At this inspection we found a new breach of Regulation 9 person centred care, and continuing breaches of Regulations 11, consent, Regulation 17, good governance and Regulation 18, staffing. During the inspection, we found some concerns regarding quality monitoring which had resulted in shortfalls being missed when audits were completed. Examples included; gaps in care plans and consent records, lack of behaviour management plans, accident analysis and staff appraisal. You can see what action we have told the provider to take at the back of the full version of the report.
We found people who used the Berkeley Square service were found overall, to have more positive experiences of the service they received, than those people who used Berkeley House.
The completion of re-positioning records had improved, following supplementary records being made more accessible to staff. However, we found nutrition and hydration charts were not always completed in a timely way, which meant we could not be assured that records accurately reflected people’s actual intake.
We found areas within the service where odours were apparent and stained corridor carpets. An unattended housekeeping trolley had disposable red plastic bags hanging from the handrail. There was no risk assessment in place for this arrangement. We have made a recommendation about this.
People had care plans in place, however we found these were not always person centred and missed important information about how staff should care for people. We found some people’s risk assessments were not up to date following changes in need. This meant important care could be missed.
There was some inconsistency with the application of Mental Capacity Act legislation. Some people had assessments of capacity and records in their care files when restrictions were in place, but this was not consistent throughout the service.
New staff received an induction and had access to training. Staff training had improved and following training, staff understanding and competencies were assessed. However, not all staff had received training in first aid; this meant there were periods in the service where there was no trained first aider available.
Supervision had recently been introduced following the appointment of the new manager, but appraisals had not taken place.

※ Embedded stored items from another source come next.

Lemma stop_ips ips (s s' : St) : vr_state (vr s) <> MASTER -> stop s = Ok s' ->
  stop (st_with_ips ips s) = Ok (st_with_ips ips s').
Proof.
  intros Hm. destruct s as [[r j i n1 n2 o li] v cs]. unfold stop, leave_mcast, assert, is_state. simpl in *.
  destruct (running v) eqn:Er; cbn [negb]; [|by intros [= <-]].
  destruct (negb (j =? 0)); [|done]. cbn [result_bind].
  destruct (0 <? j - 1); cbn [result_bind].
  - simpl. rewrite bool_decide_false by done. cbn [result_bind]. by intros [= <-].
  - destruct (_ <=? 1); [|done]. cbn [result_bind]. simpl. rewrite bool_decide_false by done. cbn [result_bind].
    by intros [= <-].
Qed.

Definition no_master l : Prop := Forall (fun kv => vr_state (snd kv) <> MASTER) l.

Lemma ready_loop_ips ips pre post w w' cs : no_master post -> ready_loop false pre post w = Ok (w', cs) ->
  ready_loop false pre post (vif_with_ips ips w) = Ok (vif_with_ips ips w', cs).
Proof.
  intros Hm. revert pre w w' cs. induction Hm as [|[k v] post Hv _ IH]; intros pre w w' cs; cbn [ready_loop].
  { by intros [= <- <-]. }
  unfold call at 1. destruct (stop (mkSt _ v [])) as [s'|e] eqn:Es; [|done]. cbn [result_bind].
  destruct (ready_loop false (pre ++ [(k, vr s')]) post (after s' ((pre ++ [(k, vr s')]) ++ post) w)) as [[w1 cs1]|e] eqn:El; [|done].
  cbn [result_bind fst snd]. intros [= <- <-].
  apply (stop_ips ips) in Es; [|done]. unfold call. unfold st_with_ips in Es. simpl in Es |- *. rewrite Es. cbn [result_bind].
  apply IH in El. unfold vif_with_ips, after in El |- *. simpl in El |- *. by rewrite El.
Qed.

Lemma set_unready_ips w mac : vif_inv w mac -> no_master (vv_vrrps w) ->
  event_ok w mac (set_ready false (vif_with_ips [] w)).
Proof.
  intros Hi Hm. unfold set_ready.
  destruct (ready_loop_ok false w mac [] (vv_vrrps w)) as (w' & cs & E & Hi' & Er & Eip & Hz); [done|done|constructor|].
  apply (ready_loop_ips []) in E; [|done]. simpl. rewrite E. cbn [result_bind fst snd].
  eexists _, cs. split; [done|]. pose proof (with_ready_false w' _ Hi' (Hz eq_refl)) as Hf.
  by destruct Hf; split.
Qed.

Definition enabled_ips (l : list (IPv4 * bool)) : list IPv4 :=
  foldl (fun acc (ab : IPv4 * bool) => if snd ab then ip_insert (fst ab) acc else acc) [] l.

Lemma configure_ok c w mac : vif_inv w mac ->
  (forall (cl : list (IPv4 * bool)), c = Addrs cl -> enabled_ips cl = [] -> no_master (vv_vrrps w)) -> event_ok w mac (configure c w).
Proof.
  intros Hi Hc. destruct c as [|cl]; cbn [configure]; [by apply set_ready_ok|].
  fold (enabled_ips cl). destruct (enabled_ips cl) as [|a ips] eqn:El; [by apply set_unready_ips; [|eapply Hc]|].
  assert (vif_inv (vif_with_ips (a :: ips) w) mac) as Hi' by (by destruct Hi; split).
  destruct (set_ready_ok true _ mac Hi') as (w' & cs & E & Hw); [done|].
  exists w', cs. split; [exact E|done].
Qed.

(** *** New and deleted virtual routers *)

Lemma vrrp_new_ok k : 1 <= k <= 255 ->
  exists v, vrrp_new k = Ok v /\ vrrp_ok v /\ vrid v = k /\ vr_state v = INITIALIZE.
Proof.
  intros Hk. unfold vrrp_new. destruct (Z.ltb_spec k 1); [lia|]. destruct (Z.ltb_spec 255 k); [lia|]. cbn [orb].
  eexists. split; [reflexivity|]. cbn [vr set_vr]. split; [|done].
  split; [|split; [done|unfold intervals_ok; simpl; lia]].
  split; simpl; try lia; [constructor|apply packet_new_shape].
Qed.

Lemma vrrp_insert_perm k v l : vrrp_insert k v l ≡ₚ (k, v) :: l.
Proof.
  induction l as [|[k' v'] l IH]; simpl; [done|]. destruct (k <? k'); [done|]. rewrite IH. apply Permutation_swap.
Qed.

Lemma count_running_perm l l' : l ≡ₚ l' -> count_running l = count_running l'.
Proof. unfold count_running. induction 1; simpl; lia. Qed.
(** C28: Two masters of the same virtual router, on interfaces with different
    addresses, that hear each other's advertisement: both send one, both parse
    and accept what the other sent, and exactly one stays master: the one with
    the higher priority or, when the priorities are equal, the one with the
    higher address. *)
Theorem two_masters_elect s1 s2 a b :
  st_ok s1 -> st_ok s2 -> vr_state (vr s1) = MASTER -> vr_state (vr s2) = MASTER ->
  vrid (vr s2) = vrid (vr s1) -> interval (vr s2) = interval (vr s1) -> vr_ips (vr s2) = vr_ips (vr s1) ->
  vif_addr s1 = Ok a -> vif_addr s2 = Ok b -> ipv4_wf a -> ipv4_wf b -> a <> b ->
  exists d1 d2 t1 t2 h1 h2 u1 u2,
    send_advertisement (priority (vr s1)) s1 = Ok t1 /\ out t1 = out s1 ++ [adv_cmd (vr s1) d1]
    /\ send_advertisement (priority (vr s2)) s2 = Ok t2 /\ out t2 = out s2 ++ [adv_cmd (vr s2) d2]
    /\ vh_parse (vrrp_part d1) = Ok h1 /\ vh_parse (vrrp_part d2) = Ok h2
    /\ recv b h2 t1 = Ok u1 /\ recv a h1 t2 = Ok u2
    /\ if beaten (priority (vr s1)) a (priority (vr s2)) b
       then vr_state (vr u1) = BACKUP /\ vr_state (vr u2) = MASTER
       else vr_state (vr u1) = MASTER /\ vr_state (vr u2) = BACKUP.
Proof.
  intros Hs1 Hs2 Em1 Em2 Ev Ei El Ea Eb Ha Hb Hne.
  assert (forall s, st_ok s -> vr_state (vr s) = MASTER -> exists d,
    send_advertisement (priority (vr s)) s = Ok (mkSt (env s) (with_packet d (vr s)) (out s ++ [adv_cmd (vr s) d]))
    /\ st_ok (mkSt (env s) (with_packet d (vr s)) (out s ++ [adv_cmd (vr s) d]))
    /\ carries d (vrid (vr s)) (priority (vr s)) (interval (vr s)) (vr_ips (vr s))) as Hsend.
  { intros s Hs Em. destruct (master_running s Hs) as (Hu & _); [by rewrite Em|].
    pose proof Hs as [(Hbase & Ht & Hi) He].
    destruct (send_advertisement_carries (priority (vr s)) s) as (d & E & Hd & Hc);
      [done|done|done|destruct Hbase; lia|]. exists d. split; [done|]. split; [|done].
    split; [split; [by apply base_with_packet|done]|done]. }
  destruct (Hsend s1 Hs1 Em1) as (d1 & E1 & Ht1 & Hc1). destruct (Hsend s2 Hs2 Em2) as (d2 & E2 & Ht2 & Hc2).
  set (t1 := mkSt _ (with_packet d1 _) _) in *. set (t2 := mkSt _ (with_packet d2 _) _) in *.
  destruct (carries_header d1 (vr s1) (vr t2) Hc1) as (h1 & P1 & Hh1 & Q1); [done..|].
  destruct (carries_header d2 (vr s2) (vr t1) Hc2) as (h2 & P2 & Hh2 & Q2); [done..|].
  assert (1 <= priority (vr s1) <= 254) as Hp1 by apply Hs1. assert (1 <= priority (vr s2) <= 254) as Hp2 by apply Hs2.
  destruct (master_hears b h2 t1 a) as (u1 & R1 & F1); [done|done|done|done|lia|].
  destruct (master_hears a h1 t2 b) as (u2 & R2 & F2); [done|done|done|done|lia|].
  rewrite Q2 in F1. rewrite Q1 in F2. change (priority (vr t1)) with (priority (vr s1)) in F1.
  change (priority (vr t2)) with (priority (vr s2)) in F2. rewrite (beaten_total (priority (vr s1)) a) in F2 by done.
  exists d1, d2, t1, t2, h1, h2, u1, u2. do 8 (split; [done|]). destruct (beaten _ _ _ _); done.
Qed.
(** When the master goes silent, a backup takes over: the expiry of the
    master-down timer makes it master, it installs the virtual MAC address, then
    every address, advertises with its own priority in a packet that the other
    routers parse, announces every address by ARP, in this order, and schedules
    the next advertisement. *)
Theorem master_down_takes_over s : st_ok s -> is_Some (master_down_timer (vr s)) ->
  exists s' d, master_down_expiry s = Ok s' /\ vr_state (vr s') = MASTER
    /\ carries d (vrid (vr s)) (priority (vr s)) (interval (vr s)) (vr_ips (vr s))
    /\ out s' = out s ++ [CAddMac (source_mac (vr s))]
                 ++ map (fun ip => CAddIp ip (ip_prefix (vr s) ip)) (vr_ips (vr s))
                 ++ [CSend (source_mac (vr s)) mcast_mac ETHERTYPE_IP d]
                 ++ map (arp_cmd (vr s)) (vr_ips (vr s))
    /\ master_down_timer (vr s') = None /\ adver_timer (vr s') = Some (interval (vr s) * 1000)
    /\ env s' = env s.
Proof.
  intros Hs Hm. pose proof (master_down_backup s Hs Hm) as Eb. pose proof Hs as [(Hb & _) _].
  destruct (master_running s Hs) as (Hu & _); [by rewrite Eb|].
  unfold master_down_expiry, assert, is_state. simpl. rewrite bool_decide_true by done. cbn [result_bind].
  destruct (become_master_carries (set_vr (with_timers None (adver_timer (vr s)) (vr s)) s)) as (d & _ & Hc & E);
    [done|by apply base_timers|].
  rewrite E. eexists _, d. split; [done|]. split; [done|]. split; [exact Hc|]. split; [done|done].
Qed.

(** A backup that hears an acceptable advertisement stays backup, sends
    nothing, and remembers the sender; it waits a whole master-down interval again
    when the priority is at least its own or it may not preempt, only the skew
    time when the master leaves, and otherwise keeps the timer, so that it takes
    over from a master of lower priority. *)
Theorem backup_hears from h s : st_ok s -> vr_state (vr s) = BACKUP -> header_for h (vr s) ->
  0 <= vh_priority h <= 255 ->
  exists s', recv from h s = Ok s' /\ vr_state (vr s') = BACKUP /\ out s' = out s /\ last_adv (vr s') = from
    /\ adver_timer (vr s') = None
    /\ master_down_timer (vr s') =
        if vh_priority h =? 0 then Some (skew_time (vr s) * 1000 / 256)
        else if negb (preempt (vr s)) || (priority (vr s) <=? vh_priority h)
        then Some (master_down_interval (vr s) * 1000 / 256)
        else master_down_timer (vr s).
Proof.
  intros [(_ & Ht & _) _] Eb Hh Hp. rewrite recv_accepted by (done || by rewrite Eb).
  unfold timers_ok in Ht. rewrite Eb in Ht. destruct Ht as [_ Ha].
  unfold recv_advertisement, assert, PRIORITY_OWN. rewrite (proj2 (Z.leb_le _ _)) by lia. cbn [result_bind]. rewrite Eb.
  unfold recv_adver_backup, PRIORITY_LEAVE. simpl. rewrite !setup_timers_eq. unfold state_timers. simpl. rewrite Eb.
  destruct (vh_priority h =? 0); [by eexists|]. destruct (negb _ || _); by eexists.
Qed.
End Protocol.

(** ** Departures *)

Section Departures.
Context `{HostOrder}.
Implicit Types (v : Vrrp) (s : St).

(** The master-down interval lags behind the priority: after a change of the
    priority it is three intervals and the skew time of the priority before,
    although the skew time itself is the one of the new priority.  The timers of
    two backups whose priorities were just set from the same default are equal, so
    they do not take over in the order of their priorities. *)
Theorem set_priority_stale_skew p s : 1 <= p <= 254 ->
  exists s', set_priority p s = Ok s' /\ priority (vr s') = p /\ skew_time (vr s') = 256 - p
    /\ master_down_interval (vr s') = 768 * interval (vr s) + skew_time (vr s).
Proof.
  intros Hp. unfold set_priority, PRIORITY_LEAVE, PRIORITY_OWN.
  destruct (Z.eqb_spec p 0); [lia|]. destruct (Z.leb_spec 255 p); [lia|]. cbn [orb].
  unfold setup_intervals. cbn [vr set_vr priority interval skew_time master_down_interval with_config].
  destruct (negb _ || negb _) eqn:E.
  - rewrite setup_timers_eq. eexists. split; [done|]. unfold state_timers. simpl. case_match; simpl; auto with lia.
  - apply orb_false_iff in E as [E1 E2]. apply negb_false_iff, Z.eqb_eq in E1, E2.
    eexists. split; [done|]. simpl. lia.
Qed.

(** What a stopping loop does when the interface has no address. *)
Lemma stop_no_address s : e_ips (env s) = [] -> 0 <= e_others (env s) <= 255 ->
  e_join (env s) = e_others (env s) + (if running (vr s) then 1 else 0) ->
  if is_state MASTER (vr s) then stop s = Throw AssertFailed
  else exists s', stop s = Ok s' /\ e_join (env s') = e_others (env s) /\ running (vr s') = false.
Proof.
  intros Hi Ho Hj. unfold stop. destruct (running (vr s)) eqn:Er; cbn [negb].
  - destruct (leave_eq s Ho Hj) as (e' & cs & -> & (_ & E2 & _ & E4 & _) & Hj' & _). cbn [result_bind].
    unfold cancel_timers. simpl. change (is_state MASTER (with_timers None None (vr s))) with (is_state MASTER (vr s)).
    destruct (is_state MASTER (vr s)) eqn:Em.
    + unfold send_advertisement, assert. simpl. change (is_state MASTER (with_timers None None (vr s))) with (is_state MASTER (vr s)).
      rewrite Em. simpl. unfold prepare_advertisement, vif_addr. simpl. rewrite E2, Hi. done.
    + eexists. split; [done|]. simpl. split; [congruence|done].
  - unfold running, is_state in *. apply negb_false_iff, bool_decide_eq_true in Er. rewrite Er. simpl.
    exists s. split; [done|]. split; [lia|]. unfold running, is_state. by rewrite Er.
Qed.

Lemma stop_loop_no_address (pre post : list (Z * Vrrp)) (w : VrrpVif) :
  vv_ips w = [] -> vv_join w = count_running (pre ++ post) -> (length (pre ++ post) <= 255)%nat ->
  Exists (fun kv => vr_state (snd kv) = MASTER) post -> ready_loop false pre post w = Throw AssertFailed.
Proof.
  revert pre w. induction post as [|[k v] post IH]; intros pre w Hi Hj Hl Hm; [by apply Exists_nil in Hm|].
  cbn [ready_loop]. unfold call. fold (call_state true pre v post w).
  pose proof (count_running_bound (pre ++ post)) as Hc. rewrite length_app in Hl, Hc. simpl in Hl.
  assert (vv_join w = count_running (pre ++ post) + (if running v then 1 else 0)) as Hj'.
  { rewrite Hj, !count_running_app. unfold count_running at 2. simpl. fold (count_running post). lia. }
  pose proof (stop_no_address (call_state true pre v post w)) as Hstop.
  cbn [call_state env vr e_ips e_others e_join] in Hstop. specialize (Hstop Hi ltac:(lia) Hj').
  destruct (is_state MASTER v) eqn:Em; [by rewrite Hstop|]. destruct Hstop as (s' & -> & Ej & Er). cbn [result_bind].
  rewrite IH; [done|done| | |].
  - simpl. rewrite Ej, <- app_assoc, !count_running_app. unfold count_running at 4. simpl. rewrite Er.
    fold (count_running post). lia.
  - rewrite <- app_assoc, length_app. simpl. lia.
  - apply Exists_cons in Hm as [Hm|Hm]; [|done]. unfold is_state in Em. by rewrite bool_decide_true in Em.
Qed.

(** When the interface loses its last enabled address while one of its
    virtual routers is master, the process aborts: the new, empty set of addresses
    is stored before the routers are stopped, and the farewell advertisement of the
    master asks for the address of the interface. *)
Theorem configure_no_address_aborts (w : VrrpVif) mac (l : list (IPv4 * bool)) : vif_inv w mac -> enabled_ips l = [] ->
  Exists (fun kv => vr_state (snd kv) = MASTER) (vv_vrrps w) ->
  vif_exec (EvConfigure (Addrs l)) w = Throw AssertFailed.
Proof.
  intros Hi Hl Hm. cbn [vif_exec configure]. fold (enabled_ips l). rewrite Hl. unfold set_ready. simpl.
  rewrite stop_loop_no_address; [done|done|by apply Hi|by apply (inv_count w mac)|done].
Qed.

(** An address that is deleted while the router is master stays on the interface:
    no later step of the router deletes it there. *)
Lemma deleted_address_stays ip s s1 s' : ipv4_wf ip -> Forall ipv4_wf (vr_ips (vr s)) -> e_same_name (env s) = true ->
  vr_state (vr s) = MASTER -> delete_ip ip s = Ok s1 -> become_backup s1 = Ok s' -> CDelIp ip ∉ out s ->
  vr_state (vr s') = BACKUP /\ CDelIp ip ∉ out s'.
Proof.
  intros Hw Hws Hn Em [= <-] Hb Ho. rewrite become_backup_eq in Hb by done. injection Hb as <-.
  split; [by cbn [vr]; rewrite (proj1 (state_timers_fields _ _))|]. simpl. rewrite not_elem_of_app. split; [done|].
  unfold backup_cmds. case_match; [|by apply not_elem_of_nil]. simpl. rewrite not_elem_of_cons. split; [done|].
  intros Hin. apply list_elem_of_fmap in Hin as (x & [= <-] & Hx). apply list_elem_of_filter in Hx as [Hx _].
  unfold ipv4_eqb in Hx. by rewrite Z.eqb_refl in Hx.
Qed.
(** The last entry fills the hole at a leaf. *)
Lemma hole_leaf h c f : hole_inv h c f -> length c <= HEAP_LEFT f -> f <> length c - 1 ->
  exists k o, c !! (length c - 1) = Some (mkEntry k (Some o)) /\
    bubbled h (delete f c) (push_at (set_slot (set_elements h (length c - 1)) f (mkEntry k (Some o))) f).
Proof.
  intros Hh Hleaf Hne. pose proof Hh as [[Hn [rest Hs]] Hl Hg Ho Hgr He].
  destruct (lookup_lt_is_Some_2 c (length c - 1)) as [e Hlast]; [lia|].
  destruct (hole_lookup _ _ _ _ _ Hh ltac:(done) Hlast) as (k & o & -> & Hown). exists k, o. split; [done|].
  set (e := mkEntry k (Some o)) in *. set (n := length c - 1) in *. set (d := <[f := e]> (take n c)).
  assert (Hlen : length (take n c) = n) by (rewrite length_take; lia).
  assert (Hlk : forall i x, d !! i = Some x <-> (i = f /\ x = e) \/ (i <> f /\ i < n /\ c !! i = Some x)).
  { intros i x. unfold d. rewrite list_lookup_insert_Some, lookup_take_Some, Hlen. intuition (subst; done || lia). }
  assert (Hp : d ≡ₚ delete f c).
  { unfold d. rewrite insert_perm by lia. rewrite !delete_take_drop.
    rewrite take_take, Nat.min_l by lia.
    assert (Hd : drop (S f) c ≡ₚ e :: drop (S f) (take n c)).
    { rewrite <- (take_drop_middle c n e Hlast) at 1. rewrite (drop_ge c (S n)) by lia. rewrite drop_app_le by lia.
      by rewrite (comm (++)). }
    rewrite Hd. apply Permutation_middle. }
  destruct (bubble_ok (S f) f (set_slot (set_elements h n) f e) d k o) as (h' & c' & E & Hi & Hp' & Hfr).
  - lia.
  - split; [unfold d; rewrite length_insert; cbn; lia|]. exists (drop n c ++ rest). cbn. unfold d.
    rewrite Hs, <- insert_app_l by lia. by rewrite app_assoc, take_drop.
  - eapply good_perm; [symmetry; exact Hp|done].
  - intros i a b Hif Hi0 Ha Hb. apply Hlk in Ha as [[-> _]|(_ & Hin & Ha)]; [done|].
    apply Hlk in Hb as [[Hff _]|(Hff & _ & Hb)]; [|by eapply (Ho i)]. apply father_iff in Hff; [|done]. lia.
  - intros i a b _ Hi0 Hi Ha _. apply father_iff in Hi; [|done]. apply Hlk in Ha as [[-> _]|(_ & Hin & Ha)]; unfold HEAP_LEFT in *; lia.
  - apply Hlk. auto.
  - intros Hint o' Hown' Hoo i. change (pos_in_heap (set_slot (set_elements h n) f e) o') with (pos_in_heap h o').
    rewrite (He Hint o' Hown' i). unfold holds. setoid_rewrite Hlk. split.
    + intros [Hif [k' Hk]]. exists k'. right. split_conj; [done| |done]. pose proof (lookup_lt_Some _ _ _ Hk).
      assert (i <> n) by (intros ->; unfold e in *; congruence). lia.
    + intros [k' [[_ Hk]|(Hif & _ & Hk)]]; [unfold e in Hk; congruence|]. split; [done|by exists k'].
  - exists h', c'. split_conj; [done|done|by rewrite Hp'|done].
Qed.
(* ===== verification/TimerRun.v ===== *)
(** * Runs of a program with timers

    What each operation does to the set of scheduled timers, that no operation fails
    on live handles, and which timer fires. *)

From Stdlib Require Import ZArith Lia.
From stdpp Require Import base tactics option numbers gmap list.
From S2P Require Import Prelude OMap TimeVal Heap HeapProps Timer TimerProps.
Local Open Scope Z_scope.
Local Open Scope xorp_scope.

(** ** The operations *)

(** Node [o] became [n], scheduled with priority [p], and nothing else changed. *)
Record set_to (tl tl' : TimerList) (o : obj) (n : TimerNode) (p : Z) : Prop := {
  set_inv : tl_inv tl'; set_node : nodes tl' = <[o := n]> (nodes tl); set_clock : clock tl' = clock tl;
  set_sched o' t q : is_sched tl' o' t q <-> (o' = o /\ t = expires n /\ q = p) \/ (o' <> o /\ is_sched tl o' t q) }.

Lemma unscheduled tl tl' o : rescheduled tl tl' (fun o' t q => o' <> o /\ is_sched tl o' t q) ->
  is_Some (nodes tl !! o) -> scheduled tl' o = false.
Proof.
  intros Hr [n Hn]. apply not_true_is_false. intros Hs. rewrite <- (re_nodes _ _ _ Hr) in Hn.
  destruct (scheduled_heaped _ _ _ (re_inv _ _ _ Hr) Hn Hs) as [p Hp].
  assert (is_sched tl' o (expires n) p) as [? _]%(re_sched _ _ _ Hr) by (by exists n). done.
Qed.

Lemma set_schedule_ok tl o n f p : tl_inv tl -> nodes tl !! o = Some n -> node_ok (f n) -> t_priority (f n) = Some p ->
  exists tl1 tl', unschedule tl o = Ok tl1 /\ clock tl1 = clock tl /\
    schedule_node (update_node tl1 o f) o = Ok tl' /\ set_to tl tl' o (f n) p.
Proof.
  intros Hi Hn Hok Hp. destruct (unschedule_ok tl o n Hi Hn) as (tl1 & E1 & Hr).
  pose proof (unscheduled tl tl1 o Hr (mk_is_Some _ _ Hn)) as Hs1. destruct Hr as [Hi1 En Ec Hs].
  pose proof Hn as Hn1. rewrite <- En in Hn1.
  destruct (update_ok tl1 o n f Hi1 Hn1 Hok (or_intror Hs1)) as [Hi2 Hs2].
  assert (Hn2 : nodes (update_node tl1 o f) !! o = Some (f n)) by (cbn; by rewrite lookup_alter_eq, Hn1).
  destruct (schedule_node_ok _ _ _ _ Hi2 Hn2 Hp Hs1) as (tl' & E' & [Hi' En' Ec' Hs']).
  exists tl1, tl'. split_conj; [done..|]. split; [done| |by rewrite Ec'|].
  - rewrite En'. cbn. rewrite En. apply map_eq. intros j. destruct (decide (o = j)) as [<-|Hne].
    + by rewrite lookup_alter_eq, lookup_insert_eq, Hn.
    + by rewrite lookup_alter_ne, lookup_insert_ne.
  - intros o' t q. by rewrite Hs', Hs2, Hs.
Qed.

The care staffing levels had been increased in recent weeks to support the occupancy and dependency levels. There were sufficient staff provided to meet people’s individual needs and support them safely.
There were policies and procedures in place to guide staff in how to keep people safe from abuse and harm. People who used the service confirmed they were safe and had no concerns about their safety. Robust staff recruitment processes were in place and we found relevant pre-employment checks were completed, to help ensure appropriate candidates were employed. This helped to ensure people were protected from harm.
We found people’s health care needs were met. People told us they had access to their GP, dentist, chiropodist and opticians should they need it. Staff knew what to do in cases of emergencies and people who used the service had a personal evacuation plan.
People enjoyed the meals provided to them, menus provided them with choices and alternatives. Staff contacted dieticians and speech and language therapists when they had concerns.
Although people were provided with a range of activities, we found there was less availability for those people who were supported in bed. The manager was hoping to address this with the appointment of a second activity coordinator.
People and their relatives told us if they had any concerns, they would discuss these with the management team or staff on duty. People were confident their concerns would be listened to, taken seriously and acted upon. They told us since the appointment of the most recent manager they felt things were improving.
Staff told us the overall culture across the service was more open and the new management team were supportive of them in their roles and listened to them.